-- Entries supplied follows --

(** * shaarlis: the feed-URL canonicalizer and reconciler of [sync.py]

    A shallow embedding of [sync.py] and of the parts of the Python 3.11
    standard library it calls ([urllib.parse.urlparse], [urlunparse],
    [pathlib.PurePosixPath.parts], a few [str] methods).

    Text is modelled as [string], a sequence of 8-bit code points.  A raised
    exception is modelled by [None].  On such text [_checknetloc] never
    raises (no code point below 256 normalises under NFKC to one of
    [/?#@:]), so it is omitted from [urlsplit]; on text with other code
    points it can raise, and nothing here speaks of such text.  [Path] is
    the POSIX flavour. *)

From Stdlib Require Import Ascii String List Bool Arith Lia.
From stdpp Require Import gmap strings pretty.

Local Open Scope stdpp_scope.

(** ** Python [str] methods *)

Module Py.

(** [c in s] for a one-character [c]. *)
Fixpoint contains (c : ascii) (s : string) : bool :=
  match s with
  | EmptyString => false
  | String d r => if Ascii.eqb c d then true else contains c r
  end.

(** [s.find(c)]; [None] stands for [-1]. *)
Fixpoint find (c : ascii) (s : string) : option nat :=
  match s with
  | EmptyString => None
  | String d r => if Ascii.eqb c d then Some 0 else option_map S (find c r)
  end.

(** [s.rfind(c)]. *)
Fixpoint rfind (c : ascii) (s : string) : option nat :=
  match s with
  | EmptyString => None
  | String d r =>
      match rfind c r with
      | Some i => Some (S i)
      | None => if Ascii.eqb c d then Some 0 else None
      end
  end.

(** [s[:n]] and [s[n:]]. *)
Fixpoint take (n : nat) (s : string) : string :=
  match n, s with
  | S n', String c r => String c (take n' r)
  | _, _ => EmptyString
  end.

Fixpoint drop (n : nat) (s : string) : string :=
  match n, s with
  | S n', String _ r => drop n' r
  | _, _ => s
  end.

(** [s.find(c, start)] for [start >= 0]. *)
Definition find_from (c : ascii) (start : nat) (s : string) : option nat :=
  option_map (Nat.add start) (find c (drop start s)).

(** [all(p(c) for c in s)]. *)
Fixpoint all (p : ascii -> bool) (s : string) : bool :=
  match s with
  | EmptyString => true
  | String c r => p c && all p r
  end.

(** [s.lstrip(chars)], [s.rstrip(chars)], [s.strip(chars)], with [chars]
    given as its membership test. *)
Fixpoint lstrip (p : ascii -> bool) (s : string) : string :=
  match s with
  | EmptyString => EmptyString
  | String c r => if p c then lstrip p r else s
  end.

Fixpoint rstrip (p : ascii -> bool) (s : string) : string :=
  match s with
  | EmptyString => EmptyString
  | String c r =>
      match rstrip p r with
      | EmptyString => if p c then EmptyString else String c EmptyString
      | r' => String c r'
      end
  end.

Definition strip (p : ascii -> bool) (s : string) : string :=
  rstrip p (lstrip p s).

(** [s.startswith(t)] and [s.endswith(t)]. *)
Definition startswith (s t : string) : bool := String.prefix t s.

Definition endswith (s t : string) : bool :=
  (String.length t <=? String.length s)
  && String.eqb (drop (String.length s - String.length t) s) t.

(** [s.partition(c)] and [s.rpartition(c)] for a one-character [c]; the
    middle component is returned as the flag "separator found". *)
Definition partition (c : ascii) (s : string) : string * bool * string :=
  match find c s with
  | Some i => (take i s, true, drop (S i) s)
  | None => (s, false, EmptyString)
  end.

Definition rpartition (c : ascii) (s : string) : string * bool * string :=
  match rfind c s with
  | Some i => (take i s, true, drop (S i) s)
  | None => (EmptyString, false, s)
  end.

(** [s.split(c)] for a one-character [c]. *)
Fixpoint split (c : ascii) (s : string) : list string :=
  match s with
  | EmptyString => [EmptyString]
  | String d r =>
      if Ascii.eqb c d then EmptyString :: split c r
      else match split c r with
           | x :: xs => String d x :: xs
           | [] => [String d EmptyString]
           end
  end.

(** [sep.join(l)]. *)
Fixpoint join (sep : string) (l : list string) : string :=
  match l with
  | [] => EmptyString
  | [x] => x
  | x :: xs => x +:+ sep +:+ join sep xs
  end.

(** [s.replace(old, new)]: every non-overlapping occurrence of [old],
    scanning from the left.  The scan is bounded by the length of [s]. *)
Fixpoint replace_scan (fuel : nat) (old new s : string) : string :=
  match fuel with
  | 0 => s
  | S fuel' =>
      match s with
      | EmptyString => EmptyString
      | String c r =>
          if String.prefix old s
          then new +:+ replace_scan fuel' old new (drop (String.length old) s)
          else String c (replace_scan fuel' old new r)
      end
  end.

Fixpoint interleave (new s : string) : string :=
  match s with
  | EmptyString => new
  | String c r => new +:+ String c (interleave new r)
  end.

Definition replace (old new s : string) : string :=
  match old with
  | EmptyString => interleave new s
  | _ => replace_scan (String.length s) old new s
  end.

(** [c.isascii() and c.isalpha()], and [c.lower()] on ASCII letters. *)
Definition is_ascii_alpha (c : ascii) : bool :=
  let n := nat_of_ascii c in
  ((65 <=? n) && (n <=? 90)) || ((97 <=? n) && (n <=? 122)).

Definition lower_char (c : ascii) : ascii :=
  let n := nat_of_ascii c in
  if (65 <=? n) && (n <=? 90) then ascii_of_nat (n + 32) else c.

(** [s.lower()]; its only caller passes text over [scheme_chars], where
    only the ASCII capitals change. *)
Fixpoint lower (s : string) : string :=
  match s with
  | EmptyString => EmptyString
  | String c r => String (lower_char c) (lower r)
  end.

(** [x in l] for a list or set of strings. *)
Definition mem (x : string) (l : list string) : bool :=
  existsb (String.eqb x) l.

(** [l.remove(x)]: drops the first occurrence. *)
Fixpoint list_remove (x : string) (l : list string) : list string :=
  match l with
  | [] => []
  | y :: ys => if String.eqb x y then ys else y :: list_remove x ys
  end.

End Py.

(** ** [urllib.parse] *)

Module Urllib.

Definition uses_netloc : list string :=
  [""; "ftp"; "http"; "gopher"; "nntp"; "telnet";
   "imap"; "wais"; "file"; "mms"; "https"; "shttp";
   "snews"; "prospero"; "rtsp"; "rtspu"; "rsync";
   "svn"; "svn+ssh"; "sftp"; "nfs"; "git"; "git+ssh";
   "ws"; "wss"].

Definition uses_params : list string :=
  [""; "ftp"; "hdl"; "prospero"; "http"; "imap";
   "https"; "shttp"; "rtsp"; "rtspu"; "sip"; "sips";
   "mms"; "sftp"; "tel"].

Definition scheme_chars : string :=
  "abcdefghijklmnopqrstuvwxyzABCDEFGHIJKLMNOPQRSTUVWXYZ0123456789+-.".

(** Membership in [_WHATWG_C0_CONTROL_OR_SPACE], the code points 0 to 32. *)
Definition whatwg_c0_control_or_space (c : ascii) : bool :=
  nat_of_ascii c <=? 32.

(** [_UNSAFE_URL_BYTES_TO_REMOVE]: tab, carriage return, line feed. *)
Definition unsafe_url_bytes_to_remove : list ascii :=
  ["009"; "013"; "010"]%char.
Fixpoint render_nodes (env : Environment) (cx : gmap str object)
    (t : list node) : result str :=
  match t with
  | [] => Ok []
  | n :: t' =>
      result_bind (render_node env cx n) (fun piece =>
      result_bind (render_nodes env cx t') (fun rest => Ok (piece ++ rest)))
  end.

(** The context of a render: the variables passed to [render], over the
    globals of the environment. *)
Definition new_context (env : Environment) (vars : gmap str value)
    : gmap str object :=
  (Data <$> vars) ∪ globals env.

(** [template.render], called with the entries of [vars] as keyword
    arguments. *)
Definition template_render (env : Environment) (t : list node)
    (vars : gmap str value) : result str :=
  render_nodes env (new_context env vars) t.

(** Jinja2's [split_template_path]: a [".."] part is refused. *)
Definition split_template_path (template : str) : result (list str) :=
  let pieces := split slash template in
  if existsb (fun piece => bool_decide (piece = ustr "..")) pieces
  then Raise TemplateNotFound
  else Ok (List.filter proper_part pieces).

(** The file a template name stands for under the loader's search path. *)
Definition template_file (env : Environment) (pieces : list str) : path :=
  match loader env with
  | FileSystemLoader searchpath => rev pieces ++ Path searchpath
  end.

(** [env.get_template(name)] *)
Definition get_template (env : Environment) (name : str) : M (list node) :=
  pieces <- lift (split_template_path name) ;;
  fun w =>
    let filename := template_file env pieces in
    if is_file (fs w) filename
    then (source <- read_text filename ;;
          lift (jinja_compile rt (trim_blocks env) (lstrip_blocks env) source)) w
    else (Raise TemplateNotFound, w).

(** *** The script *)

(** [[
def load_spec(path):
  raw = yaml.safe_load(pathlib.Path(path).read_text())
  return {"spec": raw, "source_path": str(path)}
]] *)
Definition load_spec (path : str) : M (gmap str value) :=
  text <- read_text (Path path) ;;
  raw <- lift (yaml_safe_load rt text) ;;
  ret (<[ustr "spec" := raw]> (<[ustr "source_path" := VStr path]> ∅)).

(** [[
def render(env, tpl, ctx, out):
  text = env.get_template(tpl).render(ctx as keyword arguments)
  outp = pathlib.Path(out)
  outp.parent.mkdir(parents=True, exist_ok=True)
  outp.write_text(text)
]]
    The first step records the call in the log of the run; it stands for no
    statement of the source. *)
Definition render (env : Environment) (tpl : str) (ctx : gmap str value)
    (out : str) : M unit :=
  _ <- (fun w => (Ok tt, emit w (CalledRender tpl ctx out))) ;;
  t <- get_template env tpl ;;
  text <- lift (template_render env t ctx) ;;
  let outp := Path out in
  _ <- mkdir true true (parent outp) ;;
  write_text outp text.

(** [a | b] on dictionaries: the entries of [b] win. *)
Definition dict_or (a b : gmap str value) : gmap str value := b ∪ a.

(** The environment the script builds, with [java_const] among its
    globals. *)
Definition script_env : Environment :=
  set_global (ustr "java_const") (Func JavaConst)
    (new_Environment (FileSystemLoader (ustr ".")) true true StrictUndefined).

Definition template_name : str := ustr "./SdkSpec.java.j2".
Definition output_name : str := ustr "out/java/SdkSpec.java".
Definition java_package : str := ustr "com.braintrust.semconv".

(** The body under [if __name__ == "__main__":]. *)
Definition main (argv : list str) : M unit :=
  spec <- lift (argparse_spec rt (ustr "sdk-spec.yaml") argv) ;;
  let env := script_env in
  ctx0 <- load_spec spec ;;
  let ctx := dict_or ctx0 (<[ustr "java_package" := VStr java_package]> ∅) in
  render env template_name ctx output_name.

End Generator.

(** ** A concrete runtime and concrete worlds

    The properties below hold for every runtime; to run the script on
    concrete inputs one is fixed here.  It knows the Latin-1 rows of the
    uppercase table, three YAML documents and three template sources. *)

Definition demo_safe_load (text : str) : result value :=
  if bool_decide (text = []) then Ok VNone
  else if bool_decide (text = ustr "~") then Ok VNone
  else if bool_decide (text = ustr "null") then Ok VNone
  else if bool_decide (text = ustr "name: semantic-conv.name")
  then Ok (VDict [(VStr (ustr "name"), VStr (ustr "semantic-conv.name"))])
  else Raise YAMLError.

Definition demo_argparse (default : str) (argv : list str) : result str :=
  match argv with
  | [] => Ok default
  | [opt; v] => if bool_decide (opt = ustr "--spec") then Ok v else Raise (SystemExit 2)
  | _ => Raise (SystemExit 2)
  end.

Definition demo_compile (trim lstrip : bool) (source : str) : result (list node) :=
  if bool_decide (source = ustr "package {{ java_package }};")
  then Ok [TemplateData (ustr "package "); Output (Name (ustr "java_package"));
           TemplateData (ustr ";")]
  else if bool_decide (source = ustr "{{ java_const('semantic-conv.name') }}")
  then Ok [Output (Call (Name (ustr "java_const")) [Const (ustr "semantic-conv.name")])]
  else if bool_decide (source = ustr "v{{ version }}")
  then Ok [TemplateData (ustr "v"); Output (Name (ustr "version"))]
  else Raise TemplateSyntaxError.

Definition demo_py_str (o : object) : str :=
  match o with
  | Data VNone => ustr "None"
  | _ => ustr "<object>"
  end.

Definition demo_rt : Runtime :=
  {| unicode_upper := latin1_upper;
     yaml_document := demo_safe_load;
     argparse_spec := demo_argparse;
     jinja_compile := demo_compile;
     py_str := demo_py_str;
     call_builtin := fun _ _ => Raise TypeError |}.




(** A working directory that holds [sdk-spec.yaml] and [SdkSpec.java.j2]
    with the given texts and nothing else; no [out] directory yet. *)
Definition demo_world (spec_text tpl_text : str) : world :=
  {| fs := <[[ustr "sdk-spec.yaml"] := File default_perm spec_text]>
             (<[[ustr "SdkSpec.java.j2"] := File default_perm tpl_text]> ∅);
     log := [] |}.

(** The output path of the script, as [pathlib] splits it. *)
Definition output_path : path := [ustr "SdkSpec.java"; ustr "java"; ustr "out"].

(** ** Notions the properties are stated with *)

(** The proper ancestors of a path, nearest first. *)
Fixpoint ancestors (p : path) : list path :=
  match p with
  | [] => []
  | _ :: q => q :: ancestors q
  end.

(** The file system after the directories [dirs] were made, in that order. *)
Definition add_dirs (dirs : list path) (f : gmap path inode) : gmap path inode :=
  fold_left (fun acc d => <[d := Dir]> acc) dirs f.

(** A file system is a tree: every entry lies in a directory, and the
    anchors are no entries. *)
Definition wf (f : gmap path inode) : Prop :=
  forall p n, f !! p = Some n -> is_anchor p = false /\ is_dir f (parent p) = true.









(** The context the script passes to [render] for the document [raw] read
    from [spec]. *)
Definition script_ctx (raw : value) (spec : str) : gmap str value :=
  <[ustr "spec" := raw]>
    (<[ustr "source_path" := VStr spec]>
       (<[ustr "java_package" := VStr java_package]> ∅)).

(** The events that change the file system. *)
Definition fs_event (ev : event) : bool :=
  match ev with
  | CalledRender _ _ _ => false
  | MadeDir _ | Wrote _ _ => true
  end.

(** A computation that may change the file system but never enters
    [render]. *)
Definition only_fs_events {A} (m : M A) : Prop :=
  forall w, exists evs,
    log (m w).2 = log w ++ evs /\ List.Forall (fun ev => fs_event ev = true) evs.

(** A context as the script builds it, for a one-entry document. *)
Definition demo_ctx : gmap str value :=
  script_ctx (VDict [(VStr (ustr "name"), VStr (ustr "semantic-conv.name"))])
    (ustr "sdk-spec.yaml").

(** The file [./SdkSpec.java.j2] names under the search path ["."]. *)
Definition template_path : path := [ustr "SdkSpec.java.j2"].

(** Worlds to run the script in. *)
Definition package_world : world :=
  demo_world (ustr "name: semantic-conv.name") (ustr "package {{ java_package }};").

Definition helper_world : world :=
  demo_world (ustr "name: semantic-conv.name")
    (ustr "{{ java_const('semantic-conv.name') }}").

Definition version_world : world :=
  demo_world (ustr "name: semantic-conv.name") (ustr "v{{ version }}").
(** where the elevation change is less than the threshold *)
Definition _where_nochange (self : VegetationModel) : Np.ndarray bool :=
  Np.amap (fun x => Qlt_bool x (veg_est_roc self * veg_d_root self))
          (eta_change self).

(** where the depth of the cell is in the marsh window *)
Definition _where_depth (self : VegetationModel) : Np.ndarray bool :=
  Np.amap (fun d => Qlt_bool d (veg_est_depth self)) (depth (base self)).

Definition _where_depth_and_nochange (self : VegetationModel)
  : Np.ndarray bool :=
  Np.logical_and (_where_depth self) (_where_nochange self).

(** where there is already no vegetation *)
Definition _where_noveg (self : VegetationModel) : Np.ndarray bool :=
  Np.amap (fun x => Qeq_bool x 0) (veg_frac self).

Definition _where_valid (flag : growth_flag) (self : VegetationModel)
  : Np.ndarray bool :=
  match flag with
  | code =>
      (* {[(dry) or ((in wet window) and (no change))] and (no veg)} *)
      let _where_dry :=
        Np.amap (fun d => Qlt_bool d (dry_depth (base self)))
                (depth (base self)) in
      let _where_dry_or_danc :=
        Np.logical_or _where_dry (_where_depth_and_nochange self) in
      Np.logical_and _where_dry_or_danc (_where_noveg self)
  | paper =>
      (* {[(in wet window) and (no change)] and (no veg)} *)
      Np.logical_and (_where_depth_and_nochange self) (_where_noveg self)
  end.

Definition _vegetation_growth (self : VegetationModel) : VegetationModel :=
  let self := log_call Call_vegetation_growth self in
  (* establish with the initial vegetation parameter *)
  let self :=
    set_veg_frac
      (Np.fill_where (veg_frac self) (_where_valid _veg_growth_flag self)
         (veg_est_init self)) self in
  (* the change in vegetation everywhere, over an interflood period *)
  let dveg_frac :=
    Np.amap (fun x => veg_est_interflood_duration self * (1 - x)
                      * veg_r self * x)
            (veg_frac self) in
  let self := set_veg_frac (Np.add (veg_frac self) dveg_frac) self in
  (* sea level rise during the interflood time, not scaled *)
  with_base
    (set_H_SL (H_SL (base self)
               + SLR (base self) * veg_est_interflood_duration self)) self.
(** * ModelDAG: a shallow embedding of [modeldag/modeldag.py]

    The development follows the Python module top-down:
    - Python values, insertion-ordered dicts and the model document;
    - the reference syntax ["@name"] of kwargs values;
    - the exploded model table ([get_modeldf]) and the closures
      [get_backward_entries] / [get_forward_entries];
    - the store of document objects, [get_model] and [change_model];
    - the function resolver [_parse_input_func], [draw_param], [_draw],
      [draw] and [redraw_from].

    Everything the module obtains from outside (the attributes of the
    owner and those the engine has beyond its properties and
    [change_model], [eval], [inspect], the sampling callables, numpy's
    cell types and its random choice) is a field of the record [env].  The
    properties come after the definitions, the claims C1 to C10 among
    them. *)

From Stdlib Require Import ZArith String Ascii List Bool Lia.
From stdpp Require Import base list.
Import ListNotations.
Local Open Scope string_scope.
Local Open Scope list_scope.

(** ** Python values *)

(** The values that occur in a model document, in call arguments and in
    table cells.  [VFun] is a callable object from outside the module,
    known by its identity; [VSeq] is any sequence (list, tuple, ndarray);
    [VNaN] is the float NaN that pandas uses for missing cells; [VDict]
    is a dict with string keys; [VChangeModel] is the bound method
    [self.change_model] of the engine itself, which the function
    resolver obtains from the name ["change_model"]. *)
#[warnings="-register-all"]
Inductive value : Type :=
| VNone
| VNaN
| VInt (z : Z)
| VStr (s : string)
| VFun (f : nat)
| VSeq (l : list value)
| VDict (d : list (string * value))
| VChangeModel.

(** [callable(v)] *)
Definition callable (v : value) : bool :=
  match v with VFun _ | VChangeModel => true | _ => false end.

(** Python exceptions raised by the modelled code. *)
Inductive exn : Type :=
| KeyError (k : string)
| TypeError
| ValueError (msg : string).

(** Outcome of a call: a value, an exception, or [Diverge] when the fuel
    given to an unbounded [while] loop ran out. *)
Inductive outcome (A : Type) : Type :=
| Ret (a : A)
| Raise (e : exn)
| Diverge.
Arguments Ret {A} a.
Arguments Raise {A} e.
Arguments Diverge {A}.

-- Entries supplied concluded --

Extract from the records above the lines from the one containing "Np.logical_and (_where_depth self)" to the one containing "(veg_frac self) in", both lines included, exactly as they appear and with nothing else.

Written solution:
  Np.logical_and (_where_depth self) (_where_nochange self).

(** where there is already no vegetation *)
Definition _where_noveg (self : VegetationModel) : Np.ndarray bool :=
  Np.amap (fun x => Qeq_bool x 0) (veg_frac self).

Definition _where_valid (flag : growth_flag) (self : VegetationModel)
  : Np.ndarray bool :=
  match flag with
  | code =>
      (* {[(dry) or ((in wet window) and (no change))] and (no veg)} *)
      let _where_dry :=
        Np.amap (fun d => Qlt_bool d (dry_depth (base self)))
                (depth (base self)) in
      let _where_dry_or_danc :=
        Np.logical_or _where_dry (_where_depth_and_nochange self) in
      Np.logical_and _where_dry_or_danc (_where_noveg self)
  | paper =>
      (* {[(in wet window) and (no change)] and (no veg)} *)
      Np.logical_and (_where_depth_and_nochange self) (_where_noveg self)
  end.

Definition _vegetation_growth (self : VegetationModel) : VegetationModel :=
  let self := log_call Call_vegetation_growth self in
  (* establish with the initial vegetation parameter *)
  let self :=
    set_veg_frac
      (Np.fill_where (veg_frac self) (_where_valid _veg_growth_flag self)
         (veg_est_init self)) self in
  (* the change in vegetation everywhere, over an interflood period *)
  let dveg_frac :=
    Np.amap (fun x => veg_est_interflood_duration self * (1 - x)
                      * veg_r self * x)
            (veg_frac self) in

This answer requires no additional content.